-- About this exercise --
Locate the string "that" throughout the material and copy every line in which it occurs.
>>
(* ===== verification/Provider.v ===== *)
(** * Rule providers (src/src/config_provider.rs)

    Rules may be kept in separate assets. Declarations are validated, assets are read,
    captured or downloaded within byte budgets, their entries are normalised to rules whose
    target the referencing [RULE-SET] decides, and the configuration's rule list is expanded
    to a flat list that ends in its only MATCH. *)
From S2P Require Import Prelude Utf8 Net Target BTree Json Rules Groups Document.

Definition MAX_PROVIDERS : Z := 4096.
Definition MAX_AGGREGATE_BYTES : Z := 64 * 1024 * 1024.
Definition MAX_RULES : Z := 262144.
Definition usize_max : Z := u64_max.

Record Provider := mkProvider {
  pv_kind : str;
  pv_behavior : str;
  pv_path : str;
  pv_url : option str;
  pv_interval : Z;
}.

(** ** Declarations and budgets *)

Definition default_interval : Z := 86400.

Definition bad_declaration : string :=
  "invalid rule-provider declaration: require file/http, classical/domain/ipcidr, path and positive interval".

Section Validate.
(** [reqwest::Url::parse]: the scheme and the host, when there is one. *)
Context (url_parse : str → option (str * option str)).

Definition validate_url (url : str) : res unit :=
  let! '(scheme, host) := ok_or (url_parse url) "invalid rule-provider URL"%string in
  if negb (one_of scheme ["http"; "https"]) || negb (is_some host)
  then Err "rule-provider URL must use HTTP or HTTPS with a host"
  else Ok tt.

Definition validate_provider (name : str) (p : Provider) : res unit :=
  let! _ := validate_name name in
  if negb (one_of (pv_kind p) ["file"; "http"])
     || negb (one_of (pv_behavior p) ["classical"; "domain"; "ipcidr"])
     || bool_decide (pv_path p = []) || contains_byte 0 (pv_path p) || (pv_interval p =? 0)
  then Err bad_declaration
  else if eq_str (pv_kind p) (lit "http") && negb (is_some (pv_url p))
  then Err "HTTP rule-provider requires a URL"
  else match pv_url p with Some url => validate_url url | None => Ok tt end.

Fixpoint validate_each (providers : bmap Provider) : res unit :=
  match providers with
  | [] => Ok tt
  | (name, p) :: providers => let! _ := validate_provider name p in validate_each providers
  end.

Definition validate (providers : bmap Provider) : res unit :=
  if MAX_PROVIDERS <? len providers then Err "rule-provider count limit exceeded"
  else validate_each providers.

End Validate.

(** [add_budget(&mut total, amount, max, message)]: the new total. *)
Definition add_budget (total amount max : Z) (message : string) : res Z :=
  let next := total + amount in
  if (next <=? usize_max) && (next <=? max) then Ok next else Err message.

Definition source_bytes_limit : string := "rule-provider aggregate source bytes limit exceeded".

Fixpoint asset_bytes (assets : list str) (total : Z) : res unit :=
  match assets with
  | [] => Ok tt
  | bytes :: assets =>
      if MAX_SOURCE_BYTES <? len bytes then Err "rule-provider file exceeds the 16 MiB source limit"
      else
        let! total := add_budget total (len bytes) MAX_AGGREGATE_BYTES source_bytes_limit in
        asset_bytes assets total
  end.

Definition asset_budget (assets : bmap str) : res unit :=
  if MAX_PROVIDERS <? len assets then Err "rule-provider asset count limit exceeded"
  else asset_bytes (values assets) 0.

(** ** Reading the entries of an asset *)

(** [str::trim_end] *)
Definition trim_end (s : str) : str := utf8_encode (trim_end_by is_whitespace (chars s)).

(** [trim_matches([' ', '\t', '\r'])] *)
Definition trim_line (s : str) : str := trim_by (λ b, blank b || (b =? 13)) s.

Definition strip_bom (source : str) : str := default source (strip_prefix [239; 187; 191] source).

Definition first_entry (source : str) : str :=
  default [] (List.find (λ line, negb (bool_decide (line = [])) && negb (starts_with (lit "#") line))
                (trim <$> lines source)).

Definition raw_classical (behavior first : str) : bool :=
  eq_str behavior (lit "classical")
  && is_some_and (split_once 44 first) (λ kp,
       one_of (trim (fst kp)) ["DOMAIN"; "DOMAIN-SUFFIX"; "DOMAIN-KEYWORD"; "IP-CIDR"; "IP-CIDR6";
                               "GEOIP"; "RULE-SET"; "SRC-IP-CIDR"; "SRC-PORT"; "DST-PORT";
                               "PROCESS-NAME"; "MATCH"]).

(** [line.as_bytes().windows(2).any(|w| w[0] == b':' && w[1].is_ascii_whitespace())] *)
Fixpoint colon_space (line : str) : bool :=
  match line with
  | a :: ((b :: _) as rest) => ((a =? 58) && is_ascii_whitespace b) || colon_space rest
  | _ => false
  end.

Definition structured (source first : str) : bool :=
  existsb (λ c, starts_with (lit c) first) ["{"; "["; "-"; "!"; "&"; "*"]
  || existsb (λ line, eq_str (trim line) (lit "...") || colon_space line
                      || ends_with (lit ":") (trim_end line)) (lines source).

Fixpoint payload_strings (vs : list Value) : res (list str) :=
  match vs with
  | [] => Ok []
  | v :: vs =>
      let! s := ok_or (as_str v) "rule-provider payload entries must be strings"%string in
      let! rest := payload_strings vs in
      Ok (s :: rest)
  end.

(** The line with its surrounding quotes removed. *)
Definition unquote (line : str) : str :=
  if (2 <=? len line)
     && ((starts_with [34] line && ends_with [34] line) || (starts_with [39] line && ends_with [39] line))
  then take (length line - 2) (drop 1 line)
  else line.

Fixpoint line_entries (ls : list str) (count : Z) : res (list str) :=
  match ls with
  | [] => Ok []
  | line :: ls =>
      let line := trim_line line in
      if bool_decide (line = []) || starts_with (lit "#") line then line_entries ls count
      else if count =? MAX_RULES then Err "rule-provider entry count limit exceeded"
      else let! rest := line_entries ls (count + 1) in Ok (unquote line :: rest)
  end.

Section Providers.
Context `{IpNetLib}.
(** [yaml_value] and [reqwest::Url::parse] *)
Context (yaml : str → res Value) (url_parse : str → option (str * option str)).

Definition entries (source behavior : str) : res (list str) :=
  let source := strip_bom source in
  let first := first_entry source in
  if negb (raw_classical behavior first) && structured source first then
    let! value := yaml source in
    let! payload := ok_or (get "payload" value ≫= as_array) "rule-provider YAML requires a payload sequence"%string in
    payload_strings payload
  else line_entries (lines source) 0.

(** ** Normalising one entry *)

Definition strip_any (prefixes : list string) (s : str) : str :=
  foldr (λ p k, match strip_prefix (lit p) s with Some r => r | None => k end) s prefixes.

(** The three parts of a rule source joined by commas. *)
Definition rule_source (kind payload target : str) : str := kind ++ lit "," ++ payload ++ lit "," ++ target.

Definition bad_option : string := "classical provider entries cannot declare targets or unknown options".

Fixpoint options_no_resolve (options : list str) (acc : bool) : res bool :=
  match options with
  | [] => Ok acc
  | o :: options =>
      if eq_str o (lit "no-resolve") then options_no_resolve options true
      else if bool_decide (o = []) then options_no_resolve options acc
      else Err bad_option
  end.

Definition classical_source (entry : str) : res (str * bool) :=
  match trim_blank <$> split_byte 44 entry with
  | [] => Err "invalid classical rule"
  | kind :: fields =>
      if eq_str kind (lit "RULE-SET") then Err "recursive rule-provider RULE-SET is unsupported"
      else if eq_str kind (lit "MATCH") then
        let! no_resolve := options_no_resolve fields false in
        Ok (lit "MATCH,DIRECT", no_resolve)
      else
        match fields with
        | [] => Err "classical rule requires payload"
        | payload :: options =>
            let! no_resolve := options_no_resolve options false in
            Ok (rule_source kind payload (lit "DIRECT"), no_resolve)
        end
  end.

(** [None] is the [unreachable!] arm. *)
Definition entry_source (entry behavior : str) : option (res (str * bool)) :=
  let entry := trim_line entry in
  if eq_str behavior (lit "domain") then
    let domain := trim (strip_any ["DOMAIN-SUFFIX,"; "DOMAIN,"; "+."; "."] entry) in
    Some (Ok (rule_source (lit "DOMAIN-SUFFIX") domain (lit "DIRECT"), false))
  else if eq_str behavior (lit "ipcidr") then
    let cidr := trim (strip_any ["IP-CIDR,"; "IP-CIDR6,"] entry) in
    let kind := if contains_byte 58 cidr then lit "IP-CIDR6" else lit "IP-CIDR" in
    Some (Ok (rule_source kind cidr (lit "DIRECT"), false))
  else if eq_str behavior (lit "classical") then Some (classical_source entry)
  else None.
<<
>>
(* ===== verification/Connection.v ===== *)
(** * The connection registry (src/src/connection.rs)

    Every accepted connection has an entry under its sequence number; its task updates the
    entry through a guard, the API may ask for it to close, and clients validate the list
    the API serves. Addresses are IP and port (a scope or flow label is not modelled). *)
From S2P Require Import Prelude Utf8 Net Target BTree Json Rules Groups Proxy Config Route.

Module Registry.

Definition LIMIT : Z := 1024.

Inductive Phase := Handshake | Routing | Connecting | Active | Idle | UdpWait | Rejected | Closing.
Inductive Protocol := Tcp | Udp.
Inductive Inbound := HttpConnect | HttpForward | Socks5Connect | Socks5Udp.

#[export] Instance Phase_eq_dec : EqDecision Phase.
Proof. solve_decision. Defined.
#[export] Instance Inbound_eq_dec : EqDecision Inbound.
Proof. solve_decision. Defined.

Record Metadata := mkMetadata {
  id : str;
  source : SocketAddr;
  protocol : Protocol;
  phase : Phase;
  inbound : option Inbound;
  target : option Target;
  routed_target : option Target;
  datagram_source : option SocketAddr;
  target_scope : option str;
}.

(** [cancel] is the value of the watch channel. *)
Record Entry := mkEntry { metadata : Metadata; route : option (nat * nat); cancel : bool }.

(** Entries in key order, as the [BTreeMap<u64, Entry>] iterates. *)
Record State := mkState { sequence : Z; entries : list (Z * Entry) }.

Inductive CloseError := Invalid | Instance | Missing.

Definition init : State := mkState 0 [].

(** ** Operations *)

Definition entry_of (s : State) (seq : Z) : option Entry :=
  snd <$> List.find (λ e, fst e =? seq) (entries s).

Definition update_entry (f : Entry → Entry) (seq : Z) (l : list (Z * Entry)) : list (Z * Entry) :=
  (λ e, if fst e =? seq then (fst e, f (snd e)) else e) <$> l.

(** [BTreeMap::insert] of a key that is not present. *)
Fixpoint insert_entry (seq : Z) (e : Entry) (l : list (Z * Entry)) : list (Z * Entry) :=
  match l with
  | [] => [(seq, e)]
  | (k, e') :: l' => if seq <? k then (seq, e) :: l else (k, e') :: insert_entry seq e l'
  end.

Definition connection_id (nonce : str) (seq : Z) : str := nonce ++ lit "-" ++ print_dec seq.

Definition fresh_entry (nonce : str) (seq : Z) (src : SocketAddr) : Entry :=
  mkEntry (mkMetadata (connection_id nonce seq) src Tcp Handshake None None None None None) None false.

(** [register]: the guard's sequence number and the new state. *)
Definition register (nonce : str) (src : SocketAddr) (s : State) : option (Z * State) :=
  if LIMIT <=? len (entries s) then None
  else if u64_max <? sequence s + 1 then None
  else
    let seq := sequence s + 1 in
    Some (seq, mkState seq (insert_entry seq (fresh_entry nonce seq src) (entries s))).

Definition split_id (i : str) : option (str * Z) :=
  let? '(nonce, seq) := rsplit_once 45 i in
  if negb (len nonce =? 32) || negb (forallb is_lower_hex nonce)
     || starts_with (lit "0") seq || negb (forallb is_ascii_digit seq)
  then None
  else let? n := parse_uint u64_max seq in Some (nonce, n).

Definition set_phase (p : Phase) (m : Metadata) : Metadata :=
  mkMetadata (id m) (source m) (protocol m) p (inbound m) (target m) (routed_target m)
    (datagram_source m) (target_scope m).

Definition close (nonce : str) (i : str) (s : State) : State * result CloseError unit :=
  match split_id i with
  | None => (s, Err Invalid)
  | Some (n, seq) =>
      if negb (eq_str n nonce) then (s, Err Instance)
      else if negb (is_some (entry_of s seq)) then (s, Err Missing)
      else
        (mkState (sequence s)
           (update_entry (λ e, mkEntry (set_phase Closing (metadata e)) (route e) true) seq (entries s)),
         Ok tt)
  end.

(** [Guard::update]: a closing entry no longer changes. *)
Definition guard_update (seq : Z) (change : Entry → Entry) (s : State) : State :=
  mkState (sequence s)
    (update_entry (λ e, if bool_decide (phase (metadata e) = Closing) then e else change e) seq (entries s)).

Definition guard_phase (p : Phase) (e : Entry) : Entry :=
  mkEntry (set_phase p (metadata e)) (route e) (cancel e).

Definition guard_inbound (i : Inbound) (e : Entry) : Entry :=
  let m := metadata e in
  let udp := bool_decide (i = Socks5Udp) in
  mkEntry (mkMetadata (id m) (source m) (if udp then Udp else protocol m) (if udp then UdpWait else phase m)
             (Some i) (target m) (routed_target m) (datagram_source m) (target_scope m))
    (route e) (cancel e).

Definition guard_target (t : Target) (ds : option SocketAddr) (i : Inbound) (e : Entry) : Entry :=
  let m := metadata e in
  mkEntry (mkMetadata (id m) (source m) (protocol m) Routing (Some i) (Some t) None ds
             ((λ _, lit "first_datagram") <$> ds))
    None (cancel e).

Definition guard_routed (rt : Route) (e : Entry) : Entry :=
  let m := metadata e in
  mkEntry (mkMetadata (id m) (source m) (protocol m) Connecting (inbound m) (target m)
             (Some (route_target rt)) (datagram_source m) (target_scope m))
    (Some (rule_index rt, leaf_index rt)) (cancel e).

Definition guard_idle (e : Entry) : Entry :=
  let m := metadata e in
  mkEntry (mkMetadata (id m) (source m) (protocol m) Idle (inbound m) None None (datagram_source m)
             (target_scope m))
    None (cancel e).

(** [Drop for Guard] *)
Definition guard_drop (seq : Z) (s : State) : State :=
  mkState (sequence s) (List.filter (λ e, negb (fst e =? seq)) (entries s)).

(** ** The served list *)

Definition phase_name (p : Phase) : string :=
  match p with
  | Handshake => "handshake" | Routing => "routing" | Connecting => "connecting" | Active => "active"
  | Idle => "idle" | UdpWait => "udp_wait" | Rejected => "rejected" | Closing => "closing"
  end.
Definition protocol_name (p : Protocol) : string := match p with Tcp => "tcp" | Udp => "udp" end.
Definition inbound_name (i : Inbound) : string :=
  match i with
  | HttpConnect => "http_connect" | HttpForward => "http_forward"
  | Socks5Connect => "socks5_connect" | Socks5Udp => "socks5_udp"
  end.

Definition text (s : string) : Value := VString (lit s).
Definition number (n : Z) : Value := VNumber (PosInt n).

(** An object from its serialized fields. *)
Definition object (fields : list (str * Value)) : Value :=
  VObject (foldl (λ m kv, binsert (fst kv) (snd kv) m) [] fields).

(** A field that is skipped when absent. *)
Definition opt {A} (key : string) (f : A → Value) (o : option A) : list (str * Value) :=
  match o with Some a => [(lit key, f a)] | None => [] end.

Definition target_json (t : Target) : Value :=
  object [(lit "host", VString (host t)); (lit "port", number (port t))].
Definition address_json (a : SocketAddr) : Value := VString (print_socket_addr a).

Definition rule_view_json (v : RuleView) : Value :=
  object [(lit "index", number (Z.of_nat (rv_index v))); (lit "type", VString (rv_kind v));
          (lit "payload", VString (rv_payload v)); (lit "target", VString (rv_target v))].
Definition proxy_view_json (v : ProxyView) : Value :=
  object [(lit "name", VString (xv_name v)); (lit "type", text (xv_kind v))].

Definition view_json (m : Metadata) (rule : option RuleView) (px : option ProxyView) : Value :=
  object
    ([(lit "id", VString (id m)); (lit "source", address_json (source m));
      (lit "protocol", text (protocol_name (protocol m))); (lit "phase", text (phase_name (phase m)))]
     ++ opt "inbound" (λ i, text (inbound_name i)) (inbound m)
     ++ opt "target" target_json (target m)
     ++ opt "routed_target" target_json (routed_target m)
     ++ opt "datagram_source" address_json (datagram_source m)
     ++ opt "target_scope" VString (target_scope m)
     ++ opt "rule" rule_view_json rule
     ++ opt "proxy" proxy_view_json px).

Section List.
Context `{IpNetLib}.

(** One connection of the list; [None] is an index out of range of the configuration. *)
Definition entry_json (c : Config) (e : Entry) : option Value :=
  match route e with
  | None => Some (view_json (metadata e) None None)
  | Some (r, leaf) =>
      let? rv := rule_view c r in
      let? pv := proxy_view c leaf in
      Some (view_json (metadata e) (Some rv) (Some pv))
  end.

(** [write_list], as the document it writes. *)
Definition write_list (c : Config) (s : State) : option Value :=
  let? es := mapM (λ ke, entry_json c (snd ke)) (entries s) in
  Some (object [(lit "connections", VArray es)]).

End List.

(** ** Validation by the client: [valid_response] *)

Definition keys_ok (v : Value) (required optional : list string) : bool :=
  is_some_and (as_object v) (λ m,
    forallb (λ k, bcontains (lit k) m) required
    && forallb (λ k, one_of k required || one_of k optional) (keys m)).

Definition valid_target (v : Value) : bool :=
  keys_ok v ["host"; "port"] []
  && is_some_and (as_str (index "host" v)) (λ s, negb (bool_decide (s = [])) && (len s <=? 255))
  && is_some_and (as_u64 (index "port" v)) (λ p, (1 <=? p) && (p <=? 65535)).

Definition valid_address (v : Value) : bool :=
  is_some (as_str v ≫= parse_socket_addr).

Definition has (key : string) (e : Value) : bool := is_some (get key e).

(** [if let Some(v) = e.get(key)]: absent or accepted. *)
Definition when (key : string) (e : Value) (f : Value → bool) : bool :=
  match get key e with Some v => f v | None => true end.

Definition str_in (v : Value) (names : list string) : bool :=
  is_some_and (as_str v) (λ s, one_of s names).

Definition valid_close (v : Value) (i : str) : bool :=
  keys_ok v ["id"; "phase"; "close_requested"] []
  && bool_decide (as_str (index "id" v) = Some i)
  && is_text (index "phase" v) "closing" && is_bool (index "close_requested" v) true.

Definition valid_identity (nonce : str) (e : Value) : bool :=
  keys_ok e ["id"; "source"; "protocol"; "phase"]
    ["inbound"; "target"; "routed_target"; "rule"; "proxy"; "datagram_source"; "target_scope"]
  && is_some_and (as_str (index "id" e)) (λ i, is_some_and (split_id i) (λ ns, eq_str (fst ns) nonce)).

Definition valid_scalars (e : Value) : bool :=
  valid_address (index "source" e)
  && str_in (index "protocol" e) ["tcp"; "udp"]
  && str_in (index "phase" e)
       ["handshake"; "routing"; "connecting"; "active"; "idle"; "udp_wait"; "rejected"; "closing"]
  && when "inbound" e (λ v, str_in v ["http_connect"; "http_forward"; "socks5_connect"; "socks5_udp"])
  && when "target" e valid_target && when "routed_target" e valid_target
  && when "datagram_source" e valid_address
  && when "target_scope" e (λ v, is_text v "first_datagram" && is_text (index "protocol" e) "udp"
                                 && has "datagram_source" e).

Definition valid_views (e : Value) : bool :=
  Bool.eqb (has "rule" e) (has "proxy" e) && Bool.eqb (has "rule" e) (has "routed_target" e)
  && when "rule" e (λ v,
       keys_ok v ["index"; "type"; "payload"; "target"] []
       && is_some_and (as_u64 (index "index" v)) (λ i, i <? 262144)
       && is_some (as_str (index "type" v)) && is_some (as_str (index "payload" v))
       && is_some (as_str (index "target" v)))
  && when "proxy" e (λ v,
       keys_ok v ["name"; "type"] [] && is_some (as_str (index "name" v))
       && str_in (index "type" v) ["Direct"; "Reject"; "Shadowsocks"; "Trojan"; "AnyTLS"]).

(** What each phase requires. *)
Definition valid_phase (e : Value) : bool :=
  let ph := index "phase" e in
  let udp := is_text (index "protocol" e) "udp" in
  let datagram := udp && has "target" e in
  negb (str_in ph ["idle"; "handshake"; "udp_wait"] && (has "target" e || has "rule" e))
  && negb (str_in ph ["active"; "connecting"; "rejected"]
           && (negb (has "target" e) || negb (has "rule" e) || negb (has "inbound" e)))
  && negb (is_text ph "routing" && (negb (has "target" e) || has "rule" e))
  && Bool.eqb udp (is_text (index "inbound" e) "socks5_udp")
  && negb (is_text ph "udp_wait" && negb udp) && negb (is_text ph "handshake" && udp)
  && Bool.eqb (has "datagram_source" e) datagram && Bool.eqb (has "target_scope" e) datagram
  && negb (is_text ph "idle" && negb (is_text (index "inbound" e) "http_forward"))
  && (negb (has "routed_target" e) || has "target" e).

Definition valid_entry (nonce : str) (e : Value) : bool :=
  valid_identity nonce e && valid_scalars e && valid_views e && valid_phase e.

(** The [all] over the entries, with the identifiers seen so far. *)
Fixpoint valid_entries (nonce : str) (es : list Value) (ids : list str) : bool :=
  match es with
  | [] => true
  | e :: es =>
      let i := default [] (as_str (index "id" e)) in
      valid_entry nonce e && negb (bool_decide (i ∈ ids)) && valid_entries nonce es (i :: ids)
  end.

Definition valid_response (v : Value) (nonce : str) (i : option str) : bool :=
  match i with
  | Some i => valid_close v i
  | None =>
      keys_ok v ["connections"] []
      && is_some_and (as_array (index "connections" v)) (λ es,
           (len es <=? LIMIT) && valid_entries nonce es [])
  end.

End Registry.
<<
-- Result for this task --
    to a flat list that ends in its only MATCH. *)
(** [BTreeMap::insert] of a key that is not present. *)
(** A field that is skipped when absent. *)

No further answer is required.